◆ What is expected ◆
Scan the material below for every line with the string "guarded", and copy those lines.

◆ Recorded data ◆
Lemma lit_shape (n : string) (w w' : World) :
  now w' = now w ->
  (timers w' = timers w /\ playingNotes w' = playingNotes w) \/
  (timers w' = timers w ++ [mkTimer (nextHandle w) (now w + 200) (ClearFlagCb n)]
   /\ playingNotes w' = <[n := true]> (playingNotes w)) ->
  lit_bells_clear w -> lit_bells_clear w'.
Proof.
  intros Hn [[Ht Hp]|[Ht Hp]] H.
  - apply (lit_keep w); [lia| |now rewrite Ht|exact H].
    intros m. unfold flag. now rewrite Hp.
  - intros m Hm. destruct (decide (m = n)) as [->|Hne].
    + exists (mkTimer (nextHandle w) (now w + 200) (ClearFlagCb n)).
      rewrite Ht. split; [apply elem_of_app; right; apply list_elem_of_here|].
      split; [reflexivity|cbn; lia].
    + unfold flag in Hm. rewrite Hp, lookup_insert_ne in Hm by congruence.
      destruct (H m Hm) as (t & Hin & Hc & Hd). exists t.
      rewrite Ht. split; [apply elem_of_app; now left|]. split; [exact Hc|lia].
Qed.

Lemma lit_stopPlayback (w : World) :
  handles_ok w -> lit_bells_clear w -> lit_bells_clear (stopPlayback w).
Proof.
  intros Hok. destruct (stopPlayback_frame w) as (Hn & _ & _ & _ & _ & _ & Hp & _).
  apply lit_keep.
  - lia.
  - intros n. unfold flag. now rewrite Hp.
  - intros t. now apply handles_keep.
Qed.

Lemma lit_playSequence (sequence : option (list NoteEvent)) (w : World) :
  handles_ok w -> lit_bells_clear w -> lit_bells_clear (playSequence sequence w).
Proof.
  intros Hok H. destruct sequence as [[|first others]|]; try exact H.
  apply (lit_keep (stopPlayback w)); [| | |now apply lit_stopPlayback];
    rewrite playSequence_unfold; cbv zeta.
  - cbn. lia.
  - intros n. unfold flag. now cbn.
  - intros t Ht _. cbn [timers set_playerRef set_nextHandle set_timers].
    apply elem_of_app. now left.
Qed.

Lemma lit_event_callback sid st td ev index len (w : World) :
  lit_bells_clear w -> lit_bells_clear (event_callback sid st td ev index len w).
Proof.
  destruct (event_callback_fields sid st td ev index len w)
    as (Hn & _ & _ & _ & _ & _ & Hp & _).
  pose proof (event_callback_timers sid st td ev index len w) as Ht.
  cbv zeta in *. apply lit_keep.
  - lia.
  - intros n. unfold flag. now rewrite Hp.
  - intros t Hin _. destruct (Z.of_nat index =? Z.of_nat len - 1);
      destruct Ht as [-> _]; [apply elem_of_app; now left|exact Hin].
Qed.

Lemma lit_do_action (a : Action) (w w' : World) :
  handles_ok w -> unique_handles w -> lit_bells_clear w ->
  do_action a w = Ok w' -> lit_bells_clear w'.
Proof.
  intros Hok Hu Hl. destruct a as [d|h|s|s|  | |n e| ]; simpl.
  - destruct (0 <=? d) eqn:Hd; [|discriminate]. intros [= <-].
    apply (lit_keep w); cbn; auto. lia.
  - destruct (pending h w) as [t|] eqn:Hp; [|discriminate].
    destruct (due t <=? now w); [|discriminate].
    apply pending_Some in Hp as [Hin Hh].
    assert (Hrest : forall n, flag n w = true -> cb t <> ClearFlagCb n ->
              exists u, u ∈ timers (clearTimeout h w) /\ clears n w u).
    { intros n Hn Hne. destruct (Hl n Hn) as (u & Hu1 & Hc & Hd).
      exists u. split; [|now split]. cbn. apply list_elem_of_filter.
      split; [|exact Hu1]. intros He. apply Hne.
      rewrite <- (unique_same w u t Hu Hu1 Hin); [exact Hc|congruence]. }
    pose proof (handles_ok_clearTimeout h w Hok) as Hok1.
    destruct (cb t) as [sid st td ev index len|sid|m]; simpl.
    + assert (Hl1 : lit_bells_clear (clearTimeout h w)).
      { intros n Hn. now apply Hrest. }
      intros H. apply activeNote_effect_shape in H as [Hn H].
      assert (Hl2 := lit_event_callback sid st td ev index len _ Hl1).
      destruct H as [H|(n & H)];
        [apply (lit_shape (note ev) (event_callback sid st td ev index len
                                       (clearTimeout h w)))
        |apply (lit_shape n (event_callback sid st td ev index len
                               (clearTimeout h w)))]; auto.
    + assert (Hl1 : lit_bells_clear (clearTimeout h w)).
      { intros n Hn. now apply Hrest. }
      intros [= <-]. now apply lit_stopPlayback.
    + intros [= <-]. intros n Hn. unfold flag in Hn. cbn in Hn.
      destruct (decide (n = m)) as [->|Hne].
      { now rewrite lookup_insert_eq in Hn. }
      rewrite lookup_insert_ne in Hn by congruence.
      apply (Hrest n Hn). congruence.
  - guarded. intros [= <-]. destruct (isPlaying w).
    + now apply lit_stopPlayback.
    + now apply lit_playSequence.
  - guarded. intros [= <-]. now apply lit_playSequence.
  - guarded. intros [= <-]. now apply lit_stopPlayback.
  - guarded. intros [= <-]. unfold unmount.
    exact (lit_stopPlayback w Hok Hl).
  - intros H. apply handleBellClick_shape in H as [Hn H].
    now apply (lit_shape n w).
  - intros [= <-]. apply (lit_keep w); cbn; auto. lia.
Qed.

(** X12.  A lit bell does not stay lit: whenever the flag of a note is set
    in a reachable world, a timer that clears it is pending and is due no
    later than 200 ms from now; when that timer fires, the flag is false. *)
Theorem lit_bell_has_clear_timer (t0 : Z) (acts : list Action) (w : World)
    (n : string) :
  run acts (init t0) = Ok w ->
  flag n w = true ->
  exists t,
    pending (tid t) w = Some t /\ cb t = ClearFlagCb n /\
    due t <= now w + 200 /\
    forall w', do_action (Fire (tid t)) w = Ok w' -> flag n w' = false.
Proof.
  intros Hrun Hn. pose proof (unique_reachable _ _ _ Hrun) as Hu.
  assert (Hl : unique_handles w /\ lit_bells_clear w).
  { clear Hn Hu. revert acts w Hrun.
    apply (reachable_ind (fun w => unique_handles w /\ lit_bells_clear w)).
    - split; [constructor|]. intros m Hm. discriminate.
    - intros a v v' Hv Hok [Hu Hl] Ha. split.
      + exact (unique_do_action a v v' Hv Hu Ha).
      + exact (lit_do_action a v v' Hok Hu Hl Ha). }
  destruct Hl as [_ Hl]. destruct (Hl n Hn) as (t & Hin & Hc & Hd).
  exists t. pose proof (pending_of_elem w t Hu Hin) as Hp.
  repeat split; try assumption.
  intros w'. cbn [do_action]. rewrite Hp, Hc.
  destruct (due t <=? now w); [|discriminate]. cbn. intros [= <-].
  unfold flag. cbn. now rewrite lookup_insert_eq.
Qed.

(** X12, an instance.  One click on "Do": the bell is lit and the timer with
    handle 0 is due at 200 ms. *)
Lemma lit_bell_has_clear_timer_witness :
  (run [ClickBell "Do" click] (init 0) = Ok clicked_w /\
   flag "Do" clicked_w = true) /\
  exists t,
    pending (tid t) clicked_w = Some t /\ cb t = ClearFlagCb "Do" /\
    due t <= now clicked_w + 200 /\
    forall w', do_action (Fire (tid t)) clicked_w = Ok w' -> flag "Do" w' = false.
Proof.
  assert (H1 : run [ClickBell "Do" click] (init 0) = Ok clicked_w)
    by (vm_compute; reflexivity).
  assert (H2 : flag "Do" clicked_w = true) by (vm_compute; reflexivity).
  split; [exact (conj H1 H2)|].
  exact (lit_bell_has_clear_timer 0 [ClickBell "Do" click] clicked_w "Do" H1 H2).
Defined.

(** ** What [playSequence] arms *)

Lemma armed_lookup sid st td len (events : list NoteEvent) :
  forall index h t0 k ev,
    events !! k = Some ev ->
    mkTimer (h + k) (t0 + Z.max 0 (time ev))
      (EventCb sid st td ev (index + k) len)
    ∈ armed sid st td len index h t0 events.
Proof.
  induction events as [|e rest IH]; intros index h t0 k ev Hk; [discriminate|].
  destruct k as [|k]; cbn in Hk |- *.
  - injection Hk as <-. rewrite !Nat.add_0_r. apply list_elem_of_here.
  - apply list_elem_of_further.
    replace (h + S k)%nat with (S h + k)%nat by lia.
    replace (index + S k)%nat with (S index + k)%nat by lia.
    now apply IH.
Qed.

(** X13.  What a call of [playSequence] with a non-empty sequence leaves
    behind in a reachable world: the player is playing, at 0 percent; the
    pending timers of events are exactly one for each event, in order, the
    one of the event at position [k] due [time] milliseconds from now (now,
    for a negative [time]); and [playerRef.current] holds exactly the
    handles of these timers. *)
Theorem playSequence_arms_every_event (t0 : Z) (acts : list Action)
    (w : World) (first : NoteEvent) (others : list NoteEvent) :
  run acts (init t0) = Ok w ->
  let sequence := first :: others in
  let w' := playSequence (Some sequence) w in
  isPlaying w' = true /\ progress w' = JFin 0 /\
  event_timers w' = armed_by (Some sequence) w /\
  playerRef w' = Some (tid <$> event_timers w') /\
  length (event_timers w') = length sequence /\
  forall k ev,
    sequence !! k = Some ev ->
    mkTimer (nextHandle w + k) (now w + Z.max 0 (time ev))
      (EventCb (sessions w) (now w) (time (List.last sequence first)) ev k
         (length sequence))
    ∈ timers w'.
Proof.
  intros Hrun sequence w'. apply wf_reachable in Hrun.
  assert (He : event_timers w' = armed_by (Some sequence) w).
  { subst w' sequence. rewrite playSequence_unfold. cbv zeta.
    unfold event_timers, armed_by.
    cbn [timers set_playerRef set_nextHandle set_timers].
    rewrite List.filter_app.
    change (List.filter is_event (timers (stopPlayback w)))
      with (event_timers (stopPlayback w)).
    rewrite (stopPlayback_event_timers w Hrun). cbn [app].
    apply forallb_filter_id. apply forallb_forall. intros t Ht.
    apply list_elem_of_In, armed_spec in Ht as (k & ev & _ & ->). reflexivity. }
  split; [|split; [|split; [exact He|split; [|split]]]].
  - subst w' sequence. rewrite playSequence_unfold. reflexivity.
  - subst w'. now rewrite playSequence_progress.
  - rewrite He. subst w' sequence. rewrite playSequence_unfold. cbv zeta.
    unfold armed_by. rewrite armed_tids. reflexivity.
  - rewrite He. unfold armed_by. subst sequence.
    rewrite <- (length_fmap tid), armed_tids. apply length_seq.
  - intros k ev Hk. subst w' sequence.
    rewrite playSequence_unfold. cbv zeta.
    cbn [timers set_playerRef set_nextHandle set_timers].
    apply elem_of_app. right.
    exact (armed_lookup (sessions w) (now w) _ _ (first :: others) 0%nat
             (nextHandle w) (now w) k ev Hk).
Qed.

(** X13, an instance.  [seqB] is played at 1000 ms of the three-note
    example: one timer, with handle 5, due at 2000 ms. *)
Lemma playSequence_arms_every_event_witness :
  run demo_acts (init 0) = Ok demo_w /\
  event_timers (playSequence (Some seqB) demo_w)
  = [mkTimer 5 2000 (EventCb 1 1000 1000 (mkEvent "Mi" 1000) 0 1)] /\
  (isPlaying (playSequence (Some (mkEvent "Mi" 1000 :: [])) demo_w) = true /\
   progress (playSequence (Some (mkEvent "Mi" 1000 :: [])) demo_w) = JFin 0 /\
   event_timers (playSequence (Some (mkEvent "Mi" 1000 :: [])) demo_w)
   = armed_by (Some (mkEvent "Mi" 1000 :: [])) demo_w /\
   playerRef (playSequence (Some (mkEvent "Mi" 1000 :: [])) demo_w)
   = Some (tid <$> event_timers
                     (playSequence (Some (mkEvent "Mi" 1000 :: [])) demo_w)) /\
   length (event_timers (playSequence (Some (mkEvent "Mi" 1000 :: [])) demo_w))
   = length (mkEvent "Mi" 1000 :: []) /\
   forall k ev,
     (mkEvent "Mi" 1000 :: []) !! k = Some ev ->
     mkTimer (nextHandle demo_w + k) (now demo_w + Z.max 0 (time ev))
       (EventCb (sessions demo_w) (now demo_w)
          (time (List.last (mkEvent "Mi" 1000 :: []) (mkEvent "Mi" 1000))) ev k
          (length (mkEvent "Mi" 1000 :: [])))
     ∈ timers (playSequence (Some (mkEvent "Mi" 1000 :: [])) demo_w)).
Proof.
  assert (H1 : run demo_acts (init 0) = Ok demo_w) by (vm_compute; reflexivity).
  split; [exact H1|]. split; [vm_compute; reflexivity|].
  exact (playSequence_arms_every_event 0 demo_acts demo_w (mkEvent "Mi" 1000) [] H1).
Defined.

(** ** What the player shows *)

Lemma range_run (acts : list Action) :
  forall v v', wf v -> Forall positive_duration acts ->
    Forall cb_positive (timers v) -> js_between 0 100 (progress v) ->
    run acts v = Ok v' -> js_between 0 100 (progress v').
Proof.
  induction acts as [|a rest IH]; intros v v' Hwf Hpos Hcb Hpr; simpl.
  - now intros [= <-].
  - destruct (do_action a v) as [v1| |] eqn:E; try discriminate.
    inversion Hpos as [|? ? Ha Hrest]; subst.
    destruct (range_do_action _ _ _ Hwf Ha Hcb Hpr E) as [Hcb1 Hpr1].
    apply IH; eauto using wf_do_action.
Qed.

(** X14.  As long as every sequence that is played ends at a positive time,
    the number that the player shows in front of the percent sign is a whole
    number from 0 to 100. *)
Theorem progress_text_whole_percent (t0 : Z) (acts : list Action) (w : World) :
  Forall positive_duration acts ->
  run acts (init t0) = Ok w ->
  exists k : Z, progress_text w = js_of_Z k /\ 0 <= k <= 100.
Proof.
  intros Hpos Hrun.
  assert (H : js_between 0 100 (progress w)).
  { apply (range_run acts (init t0) w (wf_init t0) Hpos);
      [constructor|split; discriminate|exact Hrun]. }
  unfold progress_text. destruct (progress w) as [q| | |]; try contradiction.
  destruct H as [H0 H100]. exists (Qfloor (q + (1 # 2))%Q). split; [reflexivity|].
  split.
  - change 0 with (Qfloor (0 + (1 # 2))%Q). apply Qfloor_resp_le.
    now apply Qplus_le_l.
  - change 100 with (Qfloor (100 + (1 # 2))%Q). apply Qfloor_resp_le.
    now apply Qplus_le_l.
Qed.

◆ Task answer ◆
  - guarded. intros [= <-]. destruct (isPlaying w).
  - guarded. intros [= <-]. now apply lit_playSequence.
  - guarded. intros [= <-]. now apply lit_stopPlayback.
  - guarded. intros [= <-]. unfold unmount.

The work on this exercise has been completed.